Most commercial ICP-OES instruments have both radial and axial capability built in. However, because of the different hardware configurations available, some instruments work by carrying out the analysis either using the radial or the axial view (sequentially). Others can use both the radial and axial view at exactly the same time (simultaneously), which for some applications may be advantageous. Strategic use of both radial and axial view, together with the optimum wavelength selection, can extend the analytical range by 2–3 orders of magnitude. Sample throughput is approximately 20 samples per hour, the same as that of radial ICP-OES.
The fundamental difference between ICP-OES and ICP-MS is that in ICP-MS, the plasma is not used to generate photons, but to generate positively charged ions. The ions produced are transported and separated by their atomic mass-to-charge ratio using a mass-filtering device such as a quadrupole or a magnetic sector. The generation of such large numbers of positively charged ions allows ICP-MS to achieve detection limits approximately three orders of magnitude lower than ICP-OES, even for the refractory, rare earth, and transuranic elements. As a result, for the majority of elements, an ICP-MS instrument can achieve detection capability of 0.0001–1 ppb with an analytical range up to 0.1–100 ppm, using pulse counting measurement, but can be extended even further up to 100–100,000 ppm by using analog counting techniques. However, it should be emphasized that if such large analyte concentrations are being measured, expectations should be realistic about also carrying out ultratrace determinations of the same element in the same sample run.
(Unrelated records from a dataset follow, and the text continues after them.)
(** A submitted request is in the available ring. *)
Lemma submit_dinv d0 s s1 seen qa tk qu dn b w i0 i1 i2 :
  let all := qa ++ tk ++ qu ++ dn in let bno := b_blockno (buf_at s b) in let r := mk_req b w i0 i1 i2 bno (length (k_dtrace s)) in
  dinv d0 s seen qa tk qu dn -> undone (owned_all all) s s1 -> tables_ok (k_vdisk s1) -> free_ok (k_vdisk s1) ([i0; i1; i2] ++ owned_all all) ->
  (b < length (k_bcache s))%nat -> b ∉ map rq_buf all -> 0 <= bno < 2 ^ 31 ->
  dinv d0 (submitted b w (sector_of bno) i0 i1 i2 s1) seen (qa ++ [r]) tk qu dn.
Proof.
  intros all bno r I U Ht Hf Hb Hnb Hbno. pose proof Hf as (Hn & Hrg & _).
  apply NoDup_app in Hn as (Hn3 & Hdis & Hno). apply Forall_app in Hrg as [Hr3 Hro].
  destruct (submit_req_spec r (k_vdisk s1) Ht Hn3 Hr3) as (T & C & Ir & D & OI).
  set (d2 := submit_req r (k_vdisk s1)) in *.
  assert (Hfr : v_free d2 = v_free (k_vdisk s1)) by done.
  assert (Hrest : av_idx d2 = u16 (av_idx (k_vdisk s1) + 1) /\ av_ring d2 = aset (av_ring (k_vdisk s1)) (av_idx (k_vdisk s1) mod NUM) i0 /\
    us_idx d2 = us_idx (k_vdisk s1) /\ us_ring d2 = us_ring (k_vdisk s1) /\ v_used_idx d2 = v_used_idx (k_vdisk s1)) by done.
  set (s2 := submitted b w (sector_of bno) i0 i1 i2 s1).
  assert (Ev : k_vdisk s2 = d2) by done. assert (Edk : k_disk s2 = k_disk s1 /\ k_dtrace s2 = k_dtrace s1) by done.
  destruct U as [Ulk Ubc Udk Udt Ud [Uai Uar] (Uui & Uur & Uus) Uin Uop].
  assert (El : length (k_bcache s2) = length (k_bcache s)) by (rewrite <- Ubc; exact (length_upd_buf b (set_b_disk 1) s1)).
  assert (Eb : forall c, b_data (buf_at s2 c) = b_data (buf_at s c) /\ b_blockno (buf_at s2 c) = b_blockno (buf_at s c) /\
    b_disk (buf_at s2 c) = if decide (c = b) then 1 else b_disk (buf_at s c)).
  { intros c. assert (Hb1 : (b < length (k_bcache s1))%nat) by (by rewrite Ubc). pose proof (buf_at_set_disk b 1 s1 c Hb1) as H.
    assert (E1 : buf_at s1 c = buf_at s c) by (unfold buf_at; by rewrite Ubc). rewrite E1 in H. exact H. }
  clearbody s2 d2. destruct Edk as [Edk Edt]. destruct Hrest as (Ra & Rr & Rui & Rur & Rus).
  assert (Hne : forall x, x ∈ all -> rq_buf x <> b) by (intros x Hx E; apply Hnb; rewrite <- E; apply list_elem_of_fmap; eauto).
  assert (H0 : forall x, x ∈ all -> 0 <= rq_0 x < NUM /\ rq_0 x <> i0).
  { intros x Hx. assert (Hin : rq_0 x ∈ owned_all all) by (apply (owned_all_in x); [done|unfold owned; set_solver]).
    rewrite Forall_forall in Hro. split; [by apply Hro|]. intros E. apply (Hdis i0); [set_solver|by rewrite <- E]. }
  destruct I as [It Is If [Ir0 Ibu Iby Iid Iw Iz Ia Iu Idk Idn]].
  constructor; [by rewrite Ev|done| |constructor; try done]; rewrite ?Ev.
  - eapply free_ok_perm; [|unfold free_ok; rewrite Hfr; exact Hf].
    change ([i0; i1; i2] ++ owned_all all) with (owned_all (r :: all)). apply owned_all_perm. symmetry. apply snoc_perm.
  - rewrite snoc_perm. apply Forall_cons. split.
    + unfold req_ok. rewrite Ev, Ir, El. destruct (Eb b) as (_ & E2 & _). cbn [rq_buf rq_bno rq_start r]. rewrite E2, Edt, Udt. split_and!; try done; lia.
    + eapply Forall_impl_in; [exact Ir0|]. intros x Hx. destruct (H0 x Hx) as [Hx0 Hx1]. apply req_ok_frame.
      * intros i Hi. rewrite Ev. assert (Hin : i ∈ owned_all all) by (by apply (owned_all_in x)). rewrite D; [by apply Ud| |].
        -- rewrite Forall_forall in Hro. by apply Hro.
        -- intros Hi'. by apply (Hdis i).
      * rewrite Ev. rewrite (proj1 (OI (rq_0 x) Hx0 Hx1)). unfold op_at. by rewrite Uop.
      * rewrite Ev. rewrite (proj2 (OI (rq_0 x) Hx0 Hx1)). unfold info_at. by rewrite Uin.
      * done.
      * apply Eb.
      * by rewrite Edt, Udt.
  - rewrite (Permutation_map rq_buf (snoc_perm _ _ _)). cbn [map]. apply NoDup_cons. done.
  - rewrite snoc_perm. apply Forall_cons. split; [unfold disk_is; rewrite (proj2 (proj2 (Eb _))); by rewrite decide_True|].
    eapply Forall_impl_in; [exact Iby|]. intros x Hx. unfold disk_is. rewrite (proj2 (proj2 (Eb _))), decide_False; [done|]. apply Hne. unfold all. set_solver.
  - eapply Forall_impl_in; [exact Iid|]. intros x Hx. unfold disk_is. rewrite (proj2 (proj2 (Eb _))), decide_False; [done|]. apply Hne. unfold all. set_solver.
  - rewrite snoc_perm. apply Forall_cons. split; [unfold status_is; change (rq_0 r) with i0 in *; by rewrite Ir|].
    eapply Forall_impl_in; [exact Iw|]. intros x Hx. assert (Hxa : x ∈ all) by (unfold all; set_solver). destruct (H0 x Hxa).
    unfold status_is. rewrite (proj2 (OI (rq_0 x) ltac:(done) ltac:(done))). unfold info_at. by rewrite Uin.
  - eapply Forall_impl_in; [exact Iz|]. intros x Hx. assert (Hxa : x ∈ all) by (unfold all; set_solver). destruct (H0 x Hxa).
    unfold status_is. rewrite (proj2 (OI (rq_0 x) ltac:(done) ltac:(done))). unfold info_at. by rewrite Uin.
  - rewrite Ra, Rr, Uai, Uar. rewrite map_app. apply ring_push; [done| |apply It]. rewrite length_map.
    pose proof (free_ok_length _ _ If) as Hlen. fold all in Hlen. rewrite owned_all_length in Hlen. unfold all in Hlen. rewrite length_app in Hlen. lia.
  - by rewrite Rui, Rur, Rus, Uui, Uur, Uus.
  - by rewrite Edk, Edt, Udk, Udt.
  - eapply Forall_impl; [exact Idn|]. intros x. unfold transferred. by rewrite (proj1 (Eb _)), Edt, Udt.
Qed.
The sample requirement for ICP-MS is approximately 1 mL/min, although lower flow nebulizers are available. ICP-MS systems are capable of aspirating samples containing up to 5% total dissolved solids for short periods with the use of specialized sampling accessories. However, because the sample is being aspirated into the mass spectrometer, for optimum performance, matrix components should ideally be kept below 0.2%. This is particularly relevant for laboratories that experience a high sample workload. Sample throughput will be approximately 20 samples per hour for the determination of 15 elements in a sample
There is no question that the multielement techniques like ICP-OES and ICP-MS are better suited for the determination of the 15 elements defined in USP Chapters <232>, especially in laboratories that are expected to be carrying out the analysis in a high-throughput, routine environment. If the best detection limits are required, ICP-MS offers the best choice, followed by graphite furnace AA (ETA). Axial ICP-OES offers very good detection limits for most elements, but generally not as good as ETA. Radial ICP-OES and FAA show approximately the same detection limits performance, except for the refractory, rare earth, and the transuranic elements, for which performance is much better with ICP-OES. For mercury and those elements that form volatile hydrides, such as As, Bi, Sb, Se, and Te, the cold vapor or hydride generation techniques offer exceptional detection limits. Figures 2 and 3 as well as Table I show an overview of the detection capability, working analytical range, and sample throughput of the major atomic spectroscopy approaches - three of the metrics most commonly used to select a suitable technique. This information should be considered an approximation and used only for guidance purposes.
Figure 2: Typical atomic spectroscopy detection limit ranges.
It is also worth mentioning that the detection limits of quadrupole-based ICP-MS, when used in conjunction with collision-reaction cell or multiple mass separation-selection devices, is now capable of sub-parts-per-trillion (ppt) detection limits, even for elements such as Fe, K, Ca, Se, As, Cr, Mg, V, and Mn, which traditionally suffer from plasma- and solvent-based polyatomic interference.
Figure 3: Typical atomic spectroscopy analytical working ranges.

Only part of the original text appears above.